A greve geral que aconteceu ontem no Brasil também mobilizou sindicatos e estudantes em Mogi das Cruzes. As manifestações tiveram início no Largo do Rosário, por volta das 9h30, e seguiram pelas principais vias da cidade finalizando em frente à sede da Previdência Social, no Shangai, com um abraço coletivo em volta do prédio. Cerca de 200 pessoas participaram da manifestação, com faixas e palavras de protesto pedindo para que a reforma da Previdência não seja aprovada, além de melhorias para a Educação. O trânsito na região central chegou a apresentar lentidão, já que as vias foram bloqueadas pelos manifestantes.

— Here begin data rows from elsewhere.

(** The body shared by the stores. *)
Definition store (region : MemoryRegionStatBuilder) (a v : Z) (t : Ty) : MemST () :=
  _ ← bounds_check SIZE a;
  _ ← on_write region a (typed v t);
  _ ← reset_type a t;
  put_word a v.

Lemma mem_set_store region a v : mem_set SIZE region a v = store region a v I32OrUsize.
Proof. done. Qed.

Lemma mem_set_f_store region a v : mem_set_f SIZE region a v = store region a v F32.
Proof. done. Qed.

Lemma vcell_to_le_bytes (w : vec Z) a v i :
  vcell (vput_list a (to_le_bytes v) w) i =
  if decide (a <= i < a + 4) then default 0 (to_le_bytes v !! Z.to_nat (i - a)) else vcell w i.
Proof.
  case_decide as Hi.
  - replace i with (a + Z.of_nat (Z.to_nat (i - a))) at 1 by lia.
    assert (Z.to_nat (i - a) < length (to_le_bytes v))%nat as Hlt by (rewrite length_to_le_bytes; lia).
    apply lookup_lt_is_Some_2 in Hlt as [x Hx]. rewrite Hx. by apply vcell_vput_list_in.
  - apply vcell_vput_list_out. rewrite length_to_le_bytes. lia.
Qed.

Lemma put_word_stored m a v t ts :
  mem_ok m -> data_ok m a -> u32_ok v -> ts = vput a t (mem_ty m) ->
  stored m (with_bytes (vput_list (4 * a) (to_le_bytes v) (mem_inner m)) (with_types ts m)) a v t.
Proof.
  intros Hm Ha Hv ->. split.
  - destruct Hm. split; try done.
    intros i. cbn [mem_inner with_bytes]. rewrite vcell_to_le_bytes. case_decide; [|done].
    pose proof (to_le_bytes_ok v) as Hb. rewrite Forall_lookup in Hb.
    destruct (to_le_bytes v !! _) eqn:Hl; simpl; [by eapply Hb|unfold u8_ok; lia].
  - done.
  - intros i Hi. cbn [mem_inner with_bytes]. rewrite vcell_to_le_bytes. rewrite decide_False; [done|dlia].
  - unfold word_at. cbn [mem_inner with_bytes]. rewrite !vcell_to_le_bytes, !decide_True by lia.
    replace (4 * a - 4 * a) with 0 by lia. replace (4 * a + 1 - 4 * a) with 1 by lia.
    replace (4 * a + 2 - 4 * a) with 2 by lia. replace (4 * a + 3 - 4 * a) with 3 by lia.
    by apply from_to_le_bytes.
  - intros b. unfold ty_at. simpl. case_decide; [subst; apply vcell_vput_eq|].
    by rewrite vcell_vput_ne.
Qed.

A baixa adesão à greve não tirou o entusiasmo dos sindicalistas de diversas classes, como Papeleiros, Servidos Públicos Municipais, Bancários, Metalúrgicos, Rodoviários e Professores. "Todos os sindicatos que atuam na região estão presentes. Resolvemos nos encontrar aqui, pois os professores não têm como se mobilizarem nas escolas e algumas empresas da região decidiram acompanhar a greve em São Paulo. Infelizmente nossa greve ficou prejudicada, mas vamos continuar nossa luta", disse o secretário geral do Sindicato dos Papeleiros e coordenador da Central única dos Trabalhadores (CUT) de Mogi, Miguel Aparecido do Espírito Santo.
As pautas levantadas ontem no protesto são algumas das mais discutidas atualmente no Congresso Nacional, como a reforma da Previdência. Na ocasião, os manifestantes entregaram panfletos à população informando quais as consequências caso o projeto seja aprovado, uma delas refere-se à ampliação da idade mínima e do tempo de contribuição.
Era visível boa parte da população insatisfeita com a greve, já que não compactua com a mesma ideia. "Algumas pessoas pensam que estamos aqui atrapalhando o dia delas. Na verdade, todos tinham de ter consciência de que é algo em conjunto", afirmou o vereador Rodrigo Valverde (PT).